▶ _EXERCISE PROMPT_: When you find the line with "set (db := run_ops" among the records below, reproduce it and each line after it exactly, ending with the line with "by (vm_compute; reflexivity).".

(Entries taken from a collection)
-------------------------

Lemma restarted_job_jumps_the_queue_witness :
  let db := run_ops 1 restart_history in
  JobStateStore.get_queued_job_ids db = ["c"]
  /\ exists db', JobStateStore.admit_job 4 "a" (example_args "1") 1 None db = Ok (db', "queued")
       /\ JobStateStore.get_queued_job_ids db' = "a" :: JobStateStore.get_queued_job_ids db.
Proof.
  set (db := run_ops 1 restart_history). split; [vm_compute; reflexivity|].
  destruct (get "a" db) as [r|] eqn:Eg; [|vm_compute in Eg; discriminate].
  assert (Hr : js_service r = SERVICE /\ js_lifecycle_state r = "done" /\ js_created_at r = 0%Z)
    by (vm_compute in Eg; injection Eg as <-; repeat split).
  destruct Hr as (H1 & H2 & H3).
  apply (restarted_job_jumps_the_queue 1 4 "a" (example_args "1") None db r).
  - apply (bool_decide_unpack _). vm_compute. exact I.
  - exact Eg.
  - exact H1.
  - rewrite H2. apply (bool_decide_unpack _). vm_compute. exact I.
  - vm_compute. reflexivity.
  - assert (F : forallb (fun q => negb (in_service ["queued"] q) || (0 <? js_created_at q)%Z) db = true)
      by (vm_compute; reflexivity).
    rewrite forallb_spec in F. intros q Hq Hs. specialize (F q Hq). rewrite Hs in F. cbn in F.
    rewrite H3. by bprop.
Defined.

-------------------------

▶ _RESULT FOR THIS TASK_:
  set (db := run_ops 1 restart_history). split; [vm_compute; reflexivity|].
  destruct (get "a" db) as [r|] eqn:Eg; [|vm_compute in Eg; discriminate].
  assert (Hr : js_service r = SERVICE /\ js_lifecycle_state r = "done" /\ js_created_at r = 0%Z)
    by (vm_compute in Eg; injection Eg as <-; repeat split).
  destruct Hr as (H1 & H2 & H3).
  apply (restarted_job_jumps_the_queue 1 4 "a" (example_args "1") None db r).
  - apply (bool_decide_unpack _). vm_compute. exact I.
  - exact Eg.
  - exact H1.
  - rewrite H2. apply (bool_decide_unpack _). vm_compute. exact I.
  - vm_compute. reflexivity.
  - assert (F : forallb (fun q => negb (in_service ["queued"] q) || (0 <? js_created_at q)%Z) db = true)
      by (vm_compute; reflexivity).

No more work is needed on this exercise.